Background information
- Origin: London, UK and Brooklyn, New York, US
- Genres: Alternative rock, hard rock
- Years active: 2011–2014
- Labels: Vertigo, Mercury
- Past members: Frank Carter Jim Carroll
- Website: therealpurelove.com

= Pure Love (band) =

English-American rock band

Pure Love was an English-American rock band formed in 2011 by former Gallows frontman Frank Carter and ex-The Hope Conspiracy and Suicide File guitarist Jim Carroll, after Carter's departure from Gallows due to "creative differences". The band's musical style was a marked change from the hardcore punk backgrounds of the members.

==History==

Frank Carter had made his name in the punk scene with the Hemel Hempstead/Watford-based band Gallows, who were known for their intense live shows. On the back of their success with debut album Orchestra of Wolves, the band signed a £1 million deal with Warner Bros. The deal lasted only 18 months before they were dropped, releasing just one album on the label: 2009's Grey Britain. Carter played his last show with Gallows in August 2011. Jim Carroll had played in numerous bands in his career, notably with The Hope Conspiracy and short-lived hardcore band The Suicide File.

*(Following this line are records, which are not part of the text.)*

(* ===== verification/ContainerWitnesses.v ===== *)
(** A simulated container runtime, with two pods of one name in two namespaces: the
    laws that ContainerSpecs asks of a runtime hold of it, the theorems are applied to
    it, and the lookup by name is seen to take one pod for the other. *)

From Stdlib Require Import Ascii.
From S2P Require Import Prelude ApiTypes Selectors Crictl Containers ContainerSpecs.
From stdpp Require Import options.

(** ** The runtime *)

(** The open connections with their endpoints, and the agent's own part of the state. *)
Record Node := mkNode {
  nd_conns : gmap nat string;
  nd_agent : Z;
}.

Definition set_conns (f : gmap nat string → gmap nat string) (w : Node) : Node :=
  mkNode (f (nd_conns w)) (nd_agent w).

Definition sandbox (id name namespace : string) : PodSandbox :=
  mkPodSandbox id (Some (mkPodMetadata name ("uid-" +:+ id) namespace 0)) "SANDBOX_READY" 10 ∅.

Definition running (id pod name : string) : RtContainer :=
  mkRtContainer id pod (Some (mkContainerMetadata name 0)) (Some "img") "img@1"
    "CONTAINER_RUNNING" 20 ∅.

Definition sim_sandboxes : list PodSandbox :=
  [sandbox "s1" "web" "blue"; sandbox "s2" "web" "green"; sandbox "s3" "db" "green"].

Definition sim_containers : list RtContainer :=
  [running "c1" "s1" "nginx"; running "c2" "s2" "nginx"; running "c3" "s2" "sidecar";
   running "c4" "s3" "postgres"].

Definition quoted (s : string) : string := String quote s +:+ String quote "".

Definition pid_document (digits : string) : string :=
  "{" +:+ quoted "pid" +:+ ":" +:+ digits +:+ "}".

Definition sim_pid (id : string) : string :=
  if decide (id = "c1") then "101" else if decide (id = "c2") then "102"
  else if decide (id = "c3") then "103" else "104".

Definition sim_status (id : string) : RtContainerStatus :=
  mkRtContainerStatus id (Some (mkContainerMetadata "n" 0)) "CONTAINER_RUNNING" 20 21 0 0
    (Some "img") "img@1" "" "" ∅ ∅ [] "/log".

(** containerd left its socket behind, CRI-O answers; the status of the containers
    [broken] cannot be read. *)
#[export] Instance sim_cri (broken : list string) : CRI Node := {|
  cri_Getenv _ w := ("", w);
  cri_StatSocket p w :=
    (if decide (p ∈ ["/run/containerd/containerd.sock"; "/run/crio/crio.sock"]) then Ok true
     else Err "no such file or directory", w);
  grpc_NewClient e w :=
    let c := fresh (dom (nd_conns w)) in (Ok c, set_conns <[c := e]> w);
  conn_Close c w := (None, set_conns (delete c) w);
  cri_Version c w :=
    (if decide (nd_conns w !! c = Some "unix:///run/crio/crio.sock") then None
     else Some "connection refused", w);
  cri_ListPodSandbox _ w := (Ok sim_sandboxes, w);
  cri_ListContainers _ _ w := (Ok sim_containers, w);
  cri_ContainerStatus _ id w :=
    (if decide (id ∈ broken) then Err "context deadline exceeded"
     else Ok (Some (sim_status id), {[ "info" := pid_document (sim_pid id) ]}), w);
|}.

(** The documents of [pid_document]. *)
Fixpoint digits_value (acc : Z) (s : string) : option Z :=
  match s with
  | String.String c s' =>
      if decide (c = "}"%char) then Some acc
      else digits_value (10 * acc + Z.of_nat (nat_of_ascii c) - 48) s'
  | EmptyString => None
  end.

#[export] Instance sim_json : JSONLib := {|
  json_Unmarshal s :=
    let start := "{" +:+ quoted "pid" +:+ ":" in
    if String.prefix start s then
      match digits_value 0 (String.substring (String.length start) (String.length s) s) with
      | Some v => Ok {[ "pid" := IFloat64 v 0 ]}
      | None => Err "unexpected end of JSON input"
      end
    else Err "invalid character";
  json_text _ := "map[]";
|}.

(** The pods of the API server, by namespace. *)
#[export] Instance sim_pods : PodAPI Node := {|
  Pods_List namespace _ _ w :=
    (Ok (if decide (namespace = "blue") then ["web"]
         else if decide (namespace = "green") then ["web"; "db"] else ["web"; "web"; "db"]), w);
  FormatLabelSelector _ := "<none>";
|}.

(** Two platforms: amd64 has one value for all that does not fit, arm64 the nearest. *)
#[export] Program Instance amd64 : GoPlatform := {| float64_overflow _ _ := - 2 ^ 31 |}.
Next Obligation. lia. Qed.
Program Definition arm64 : GoPlatform :=
  {| float64_overflow m _ := if 0 <? m then 2 ^ 31 - 1 else - 2 ^ 31 |}.
Next Obligation. intros m e. cbv beta. destruct (0 <? m); lia. Qed.

#[export] Instance sim_marshal : MarshalLib := {|
  marshal_pods _ := Ok "[]";
  marshal_containers _ := Ok "[]";
  marshal_inspect _ := Ok "{}";
|}.

(** ** Its laws *)

Section laws.
Context (broken : list string).
#[local] Existing Instance sim_cri.

#[export] Instance sim_agent_frame : CRIFrame (CRI0 := sim_cri broken) nd_agent.
Proof. by constructor. Qed.

#[export] Instance sim_conns_frame : CRIFrame (CRI0 := sim_cri broken) (λ w, dom (nd_conns w)).
Proof. by constructor. Qed.

#[export] Program Instance sim_conns : CRIConns Node (CRI0 := sim_cri broken) := {|
  conns w := dom (nd_conns w);
|}.
Next Obligation. intros e w w' c [= <- <-]. cbn. split; [apply is_fresh|set_solver]. Qed.
Next Obligation. done. Qed.
Next Obligation. intros c w. cbn. set_solver. Qed.

#[export] Instance sim_filled : CRIFilled Node (CRI0 := sim_cri broken).
Proof.
  constructor.
  - intros c w items [= <-] p Hp. cbn in Hp.
    repeat (apply elem_of_cons in Hp as [->|Hp]; [by eexists|]). by apply elem_of_nil in Hp.
  - intros c q w items [= <-] x Hx. cbn in Hx.
    repeat (apply elem_of_cons in Hx as [->|Hx]; [by split; eexists|]). by apply elem_of_nil in Hx.
  - intros c i w s info. cbn. destruct (decide (i ∈ broken)); [done|].
    intros [= <- <-]. eexists. split; [done|]. by split; eexists.
Qed.
End laws.

Definition node0 : Node := mkNode ∅ 7.

(** ** The theorems, applied *)

Definition reported (pod container : string) (pid : Z) : ContainerInfo :=
  mkContainerInfo pod container pid.

(** The containers that the agent is told of for all the pods of a namespace. *)
Definition sim_lookup (namespace : string) : result (option (list ContainerInfo)) :=
  (GetContainers (ContainerGetter := RealContainerGetter (CRI0 := sim_cri []) "n1")
     namespace (mkLabelSelector ∅ []) None node0).1.

Lemma sim_lookup_blue : sim_lookup "blue" = Ok (Some [reported "web" "nginx" 101]).
Proof. vm_compute. reflexivity. Qed.

(** A pod is looked up by its name alone: for the pods of the namespace green the
    lookup reports the nginx of the pod of the same name in blue. *)
Theorem same_name_confused :
  sim_lookup "green" = Ok (Some [reported "web" "nginx" 101; reported "db" "postgres" 104]).
Proof. vm_compute. reflexivity. Qed.

(** The runtime's port is opened and closed for the failed and for the working
    socket, with an answer and with an error. *)
Lemma GetContainerPIDsFromPod_closes_witness :
  conns (CRIConns := sim_conns ["c4"])
    (GetContainerPIDsFromPod (CRI0 := sim_cri ["c4"]) "web" ["nginx"] node0).2 = ∅ ∧
  ∃ err, (GetContainerPIDsFromPod (CRI0 := sim_cri ["c4"]) "web" ["nginx"] node0).1 = Ret (Err err).
Proof.
  split.
  - rewrite (GetContainerPIDsFromPod_closes (CRI0 := sim_cri ["c4"])
               (CRIConns0 := sim_conns ["c4"])). by vm_compute.
  - eexists. vm_compute. reflexivity.
Defined.

(** The database's container cannot be inspected, and the lookup of the web server
    fails. *)
Lemma unrelated_inspect_failure_witness : ∀ w l w',
  GetContainerInfoFromPod (CRI0 := sim_cri ["c4"]) 0 "web" ["nginx"] w ≠ (Ret (Ok l), w').
Proof.
  apply (unrelated_inspect_failure (CRI0 := sim_cri ["c4"]) 0 "web" ["nginx"] "c4").
  - intros w. exists sim_containers, (running "c4" "s3" "postgres"). split_and!; [done| |done].
    cbn. set_solver.
  - intros w. by eexists.
Defined.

Pure Love was formed in July 2011 after Frank Carter announced his departure from Gallows, with a "teaser" track posted that same month. On February 14, 2012, Pure Love played their first show at Bush Hall in London, during the NME Awards. An album is being recorded with Gil Norton producing. and is slated for a February 2013 release. The début single from the band, "Bury My Bones", was premièred on BBC Radio 1's Rock Show on April 24, 2012, and was made available for a free download. The next single, "Handsome Devils Club", was released at the end of May. A picture posted by the band on Instagram shows 11 track titles for the upcoming album: "Riot", "Beach of Diamonds", "The Hits", "Burning Love", "Handsome Devils Club", "March of Pilgrims", "Anthem", "Scared to Death", "Heavy Chains", "She", and "Bury My Bones". On February 7, 2014, the band announced, via Twitter, that they were going on an indefinite hiatus after some farewell shows in May. On April 16, 2014, The Bunny EP was released digitally on Bandcamp along with a Facebook message reading 'Today seems like a good day for some new music. Here are the last 3 songs we ever recorded!'.

Carter would go on to form Frank Carter & The Rattlesnakes, while Carroll would go on to play with American Nightmare and side project Spiral Heads with MGMT's Simon "Doom" O'Connor.

==Discography==
- Studio albums
- Anthems (2013)

- Extended plays
- The Bunny (2014)

- Singles
- "Bury My Bones" (2012)
- "Handsome Devils' Club" (2012)
- "Riot Song" (2012)
- "Beach of Diamonds" (2012)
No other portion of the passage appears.